HAY QUE ATACAR PROBLEMA SOCIAL
Manuel Montes Núñez, secretario del Medio Ambiente de la CNC, propone iniciar focalizando los reportes de las contingencias meteorológicas para poder actuar preventivamente; ver qué va a hacer la gente para comer; conservación del uso del agua y el suelo; un plan emergente de empleo temporal; programa para llevar a la tasa cero del cobro de la luz en el medio rural, que regrese el subsidio del diesel porque hay una emergencia, un desastre natural y atacar el problema social que se genera”.
“La gente del campo ya no se puede venir a la ciudad, ya no se pueden ir a los Estados Unidos y los narcos están saturados de sicarios, ya no pueden seguir contratando jóvenes para seguir matando gente y hay un problema social muy fuerte”.
LLUVIAS DEFINEN ÉXITO DE UN GOBIERNO
Ramón Verduzco, líder de las Comunidades Agrarias y la CNC reconoce cómo, incluso en la política, la falta de lluvia puede definir el destino de un gobierno.
“Cuando Francisco Merino Rábago era secretario de Agricultura eran años lluviosos; Óscar Ramírez Mijares, de la CNC en Coahuila, le dijo ‘Paco, tú vas a pasar a ser el mejor secretario de Agricultura del país porque son años lluviosos y vas a ser el mejor’, y así ocurrió, Merino aún es recordado por ello”.
Roberto Ruiz Silva, delegado de Sagarpa, señala que además de los recursos disponibles hay que tomar otras acciones, como establecer cultivos que no requieran tanta agua y eficientar las tecnologías de riego, ya que resulta impensable que en un estado árido como Coahuila, de la superficie de riego en el estado, apenas 10 o 12% está tecnificada y mucha de ella, como el agua rodada, sea la que más desperdicio ocasiona.
Arnoldo Martínez Cano, secretario técnico de Fomento Agropecuario, refiere que además hay que orientar a los productores con propuestas, incluso para vender el ganado antes de que este muera, diversifiquen sus actividades y fomentar el uso de silos y las cosechas de temporal, que les permite guardar el forraje para cuando no hay suficiente.
NO SE PRODUCE NI PARA COMER
Ramón Verduzco de la CNC señala que la urgencia de acciones llega a grado tal que se está en el punto donde el país ya no produce ni para comer. “Ahora somos 107 millones de habitantes, cuando producíamos para comer y exportar éramos 70 millones y ahora ya no producimos ni para comer ni para exportar.

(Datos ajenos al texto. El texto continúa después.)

(* ===== verification/ScanFound.v ===== *)
(** * The devices the scanner finds

    Packets are checked and queued in the callback of the Bluetooth stack; the
    BLE thread merges the two packets of a tag and enters the device into its
    table.  Every step stays inside the arrays, and a full table is stored
    before the next device is entered. *)

From S2P Require Import Prelude Text Str FlashStore FlashStoreProofs FlashStoreApi StoreClient Prog Layout SettingsData Settings AtHandlers ScanParse Scan ScanSafe.

Open Scope prog_scope.

Lemma update_tag_ok x r now : tag_ok x -> tag_ok r -> 0 <= now < 4294967296 ->
  exists y, update_tag x r now = Some y /\ tag_ok y.
Proof.
  intros [Ha (Ln & Bn & Tn) (Lf & Bf & Hf) (Lu & Bu & Hu) _ _ _] [_ (Ln' & Bn' & Tn') (Lf' & Bf' & Hf') (Lu' & Bu' & Hu') Hb Hr _] Hnow.
  unfold update_tag. destruct (strncpy_ok (tag_name x) (tag_name r)) as (name & -> & Hname); [done..|]. cbn [mbind option_bind].
  assert (Hcopy : forall dst old src n m, zlen dst = m -> bytes_ok dst -> 0 <= old <= m -> zlen src = m -> bytes_ok src -> 0 <= n <= m ->
    exists d k, copy_if dst old src n = Some (d, k) /\ zlen d = m /\ bytes_ok d /\ 0 <= k <= m).
  { intros dst old src n m H1 H2 H3 H4 H5 H6. unfold copy_if. zcase; [|by exists dst, old].
    destruct (blit_slice dst src n m) as (d & dst' & -> & E & Hd1 & Hd2); [done..|]. cbn [mbind option_bind]. rewrite E. by exists dst', n. }
  destruct (Hcopy (ff_data x) (ff_data_len x) (ff_data r) (ff_data_len r) 29) as (ff & ffn & -> & Hff); [done..|]. cbn [mbind option_bind].
  destruct (Hcopy (uuid x) (uuid_len x) (uuid r) (uuid_len r) 16) as (u & un & -> & Hu2); [done..|]. cbn [mbind option_bind].
  eexists. split; [done|]. by split.
Qed.

Lemma stamp_ok r now : tag_ok r -> 0 <= now < 4294967296 -> tag_ok (stamp r now).
Proof. intros [] Hnow. by split. Qed.
(** The loop reads up to [n] records and appends their texts to the frame. *)
Lemma cdata_loop_spec n type new (Q : option (list Z * Z * Z) -> scan -> fs_state D -> Prop) : forall sent rest a sum s st,
  sample_type type -> store_ok rec_ok st -> session st type sent rest new ->
  zlen a + Z.of_nat n * sensor_cdata_record_max_text_len_get type < SENSOR_CDATA_PARAM_MAX_LEN -> 0 <= sum -> sum + Z.of_nat n < 65536 ->
  (forall st' recs rest', rest = recs ++ rest' -> Forall (rec_ok type) recs -> (length recs <= n)%nat -> (reads_work D -> length recs = Nat.min n (length rest)) ->
     store_ok rec_ok st' -> only type st st' -> queue st' type = queue st type -> lte_commands (dev st') = lte_commands (dev st) ->
     session st' type (sent ++ recs) rest' new ->
     Q (Some ((a ++ texts type recs) ++ zeros (SENSOR_CDATA_PARAM_MAX_LEN - zlen (a ++ texts type recs)), zlen (a ++ texts type recs), sum + zlen recs)) s st') ->
  twp (cdata_loop n type (sensor_cdata_record_max_text_len_get type) (a ++ zeros (SENSOR_CDATA_PARAM_MAX_LEN - zlen a)) (zlen a) sum) Q s st.
Proof.
  set (rml := sensor_cdata_record_max_text_len_get type). induction n as [|n IH]; intros sent rest a sum s st Ht Hst Hse Hfit Hsum Hsum' HQ; cbn [cdata_loop].
  - apply twp_ret. specialize (HQ st [] rest). change (texts type []) with (@nil Z) in HQ. rewrite !app_nil_r in HQ. change (zlen (@nil (list Z))) with 0 in HQ. rewrite Z.add_0_r in HQ.
    apply HQ; auto using only_refl.
  - assert (Hrml : 0 < rml <= 25) by (destruct Ht as [-> | ->]; by vm_compute). pose proof (zlen_nonneg a).
    rewrite (proj2 (Z.ltb_ge _ _)) by lia. replace (if type =? FS_TYPE_TH then FS_TYPE_TH else FS_TYPE_BP) with type by (by destruct Ht as [-> | ->]).
    assert (Hstop : forall st', (reads_work D -> rest = []) -> store_ok rec_ok st' -> only type st st' -> queue st' type = queue st type ->
      lte_commands (dev st') = lte_commands (dev st) -> session st' type sent rest new ->
      Q (Some (a ++ zeros (SENSOR_CDATA_PARAM_MAX_LEN - zlen a), zlen a, sum)) s st').
    { intros st' Hw Hst' Ho Hq Hlog Hse'. specialize (HQ st' [] rest). change (texts type []) with (@nil Z) in HQ. rewrite !app_nil_r in HQ. change (zlen (@nil (list Z))) with 0 in HQ. rewrite Z.add_0_r in HQ.
      apply HQ; [done|constructor|cbn; lia|intros Hr'; by rewrite (Hw Hr')|done..]. }
    tstep. apply (read_next_spec type sent rest new); [done|destruct Ht as [-> | ->]; done|done| |].
    2:{ intros st' r d Hr Hw Hst' Ho Hq Hlog Hse'. cbn [fst]. rewrite (proj2 (Z.leb_le _ _)) by done. apply twp_ret. by eapply Hstop. }
    intros st' d rest' -> Hd Hst' Ho Hq Hlog Hse'. cbn [fst snd]. change (1 <=? 0) with false. cbv iota.
    destruct (record_text_fits type d Ht Hd) as [Hl Hnz]. fold rml in Hl. tstep.
    eapply twp_checked; [apply snprintf_zeros; lia|]. cbn [fst snd]. rewrite (proj2 (Z.leb_gt (zlen (record_text type d)) 0)), (proj2 (Z.leb_gt _ _)) by lia. cbn [orb].
    replace (SENSOR_CDATA_PARAM_MAX_LEN - zlen a - zlen (record_text type d)) with (SENSOR_CDATA_PARAM_MAX_LEN - zlen (a ++ record_text type d)) by (rewrite zlen_app; lia).
    replace (u16 (zlen a + zlen (record_text type d))) with (zlen (a ++ record_text type d)) by (rewrite zlen_app, u16_small; unfold SENSOR_CDATA_PARAM_MAX_LEN, SENSOR_CDATA_UART_FRAME_MAX_LEN, SENSOR_CDATA_CMD_PREFIX_LEN in *; lia).
    rewrite u16_small by lia. apply (IH (sent ++ [d]) rest'); [done|done|done|rewrite zlen_app; lia|lia|lia|].
    intros st2 recs rest2 -> Hrecs Hle Hmin Hst2 Ho2 Hq2 Hlog2 Hse2. specialize (HQ st2 (d :: recs) rest2).
    unfold texts in HQ |- *. cbn [fmap list_fmap concat] in HQ. rewrite zlen_cons, !app_assoc in HQ. rewrite <- !app_assoc in Hse2. rewrite <- Z.add_assoc.
    apply HQ; [done|by constructor|cbn; lia|intros Hw; specialize (Hmin Hw); cbn; rewrite Hmin; done|done|by eapply only_trans|congruence|congruence|done].
Qed.

Lemma max_records t : sample_type t -> let m := sensor_cdata_max_records_per_packet t in
  0 < m <= 44 /\ SENSOR_CDATA_PREFIX_RESERVED_LEN + m * sensor_cdata_record_max_text_len_get t < SENSOR_CDATA_PARAM_MAX_LEN.
Proof. by intros [-> | ->]; vm_compute. Qed.

(** The number and the count are put in front of the texts. *)
Lemma shift_frame pre body k : 0 <= k -> zlen pre < SENSOR_CDATA_PREFIX_RESERVED_LEN ->
  let frame := zeros SENSOR_CDATA_PREFIX_RESERVED_LEN ++ body ++ zeros (k + 1) in
  exists f1 f2 m, arr_slice frame SENSOR_CDATA_PREFIX_RESERVED_LEN (zlen body + 1) = Some (body ++ [0]) /\
    arr_blit frame (zlen pre) (body ++ [0]) = Some f1 /\ arr_blit f1 0 pre = Some f2 /\ f2 = (pre ++ body) ++ 0 :: m /\ zlen f2 = zlen frame.
Proof.
  intros Hk Hp frame. pose proof (zlen_nonneg pre). pose proof (zlen_nonneg body). unfold SENSOR_CDATA_PREFIX_RESERVED_LEN in *.
  assert (Ef : frame = zeros 24 ++ (body ++ [0]) ++ zeros k) by (unfold frame; rewrite Z.add_comm, zeros_split by lia; by rewrite <- app_assoc).
  assert (Lf : zlen frame = 24 + zlen body + 1 + k) by (rewrite Ef, !zlen_app, !zlen_zeros by lia; change (zlen [0]) with 1; lia).
  set (f1 := take (length pre) frame ++ (body ++ [0]) ++ drop (length pre + length (body ++ [0])) frame).
  assert (E1 : arr_blit frame (zlen pre) (body ++ [0]) = Some f1).
  { rewrite arr_blit_Some by (rewrite ?zlen_app; change (zlen [0]) with 1; lia). unfold f1, zlen. by rewrite Nat2Z.id. }
  assert (Ht : length (take (length pre) frame) = length pre) by (rewrite length_take; unfold zlen in *; lia).
  exists f1, (pre ++ (body ++ [0]) ++ drop (length pre + length (body ++ [0])) frame), (drop (length pre + length (body ++ [0])) frame).
  split; [rewrite Ef; apply arr_slice_app; [by rewrite zlen_zeros by lia|by rewrite zlen_app]|]. split; [done|].
  assert (E2 : arr_blit f1 0 pre = Some (pre ++ (body ++ [0]) ++ drop (length pre + length (body ++ [0])) frame)).
  { unfold f1. apply (arr_blit_app [] _ _ pre); [done|by rewrite Ht]. }
  split; [done|]. split; [by rewrite <- !app_assoc|]. apply arr_blit_length in E1. apply arr_blit_length in E2. congruence.
Qed.

(** The next packet: the next records of the session, at most [max_records], in one message that fits the frame. *)
Definition packet_sent (c : sensor_upload_ctx_t) (sent rest new recs rest' : list (list Z)) st st' : Prop :=
  let type := upload_type c in
  rest = recs ++ rest' /\ zlen recs <= sensor_cdata_max_records_per_packet type /\
  (reads_work D -> zlen recs = Z.min (sensor_cdata_max_records_per_packet type) (zlen rest)) /\
  zlen (packet type (next_seq c) recs) < SENSOR_CDATA_PARAM_MAX_LEN /\
  store_ok rec_ok st' /\ only type st st' /\ queue st' type = queue st type /\ session st' type (sent ++ recs) rest' new /\
  lte_commands (dev st') = lte_commands (dev st) ++ (if decide (recs = []) then [] else [(cstr "CDATA", Some (packet type (next_seq c) recs))]).

Lemma quiet_queues st st' type : quiet st st' -> store_ok rec_ok st -> store_ok rec_ok st' /\ (forall st0, only type st0 st -> only type st0 st') /\
  queue st' type = queue st type /\ forall sent rest new, session st type sent rest new -> session st' type sent rest new.
Proof.
  intros Hq Hst. pose proof Hq as (_ & Er & _). destruct (quiet_store st st' Hq Hst) as (H1 & _ & _ & H4). split; [done|]. split; [|split; [done|]].
  - intros st0 Ho t' Hne. destruct (Ho t' Hne). rewrite Er, H4. done.
  - intros sent rest new. apply session_eq; [by rewrite Er|done].
Qed.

Las áreas ejidales son fraccionamientos; en lugar de maíz se siembran casas de interés social y no hemos pensado en que tenemos que comer”.

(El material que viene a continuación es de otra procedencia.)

(* ===== verification/ScanEvents.v ===== *)
(** * Every message of the scanner is handled safely

    The entry points of the module: the callback of the Bluetooth stack, the
    messages of the BLE thread, the answers of the LTE module, the settings.
    Each of them keeps the invariant of [ScanSafe]. *)

From S2P Require Import Prelude Text Str FlashStore FlashStoreProofs FlashStoreApi StoreClient Prog Layout SettingsData Settings AtHandlers ScanParse Scan ScanSafe ScanFound ScanSensor ScanUpload.

Open Scope prog_scope.

Section events.
Context {D : Type} {SIO : ScanIO D} {HL : ScanLaws D} {HF : FlashWorks D}.
Notation scanner := (prog scan (fs_state D)).
Implicit Types (s : scan) (st : fs_state D).

(** ** The parts of the invariant *)

Lemma inv_quiet s st st' : scan_inv s st -> quiet st st' -> scan_inv s st'.
Proof. intros [Hf Hst Hu] Hq. destruct (quiet_store st st' Hq Hst) as (H1 & _ & H3 & _). split; [done|done|]. by eapply uploads_open. Qed.

Lemma inv_world k s st s' st' : uploads_ok (uploads s) st -> found_ok s' -> uploads s' = uploads s -> world_ok k st st' -> scan_inv s' st'.
Proof. intros Hu Hf E (Hst & _ & Ho). split; [done|done|]. rewrite E. by eapply uploads_open. Qed.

“En Estados Unidos se dedican a la producción, no usan los terrenos para poner fábricas. Piensan ‘mejor vete a México, al cabo a aquellos cabrones aquí les damos de comer, aquí nos compran’”.
Jorge Méndez González insiste: “Se está generando la información, falta acercamiento, deben hacerse exposiciones con ganaderos y agricultores y no perder de vista que lo crítico viene en los próximos años, los pronósticos de cambio climático son alarmantes, en cien años –advierte– esto será un desierto completamente”.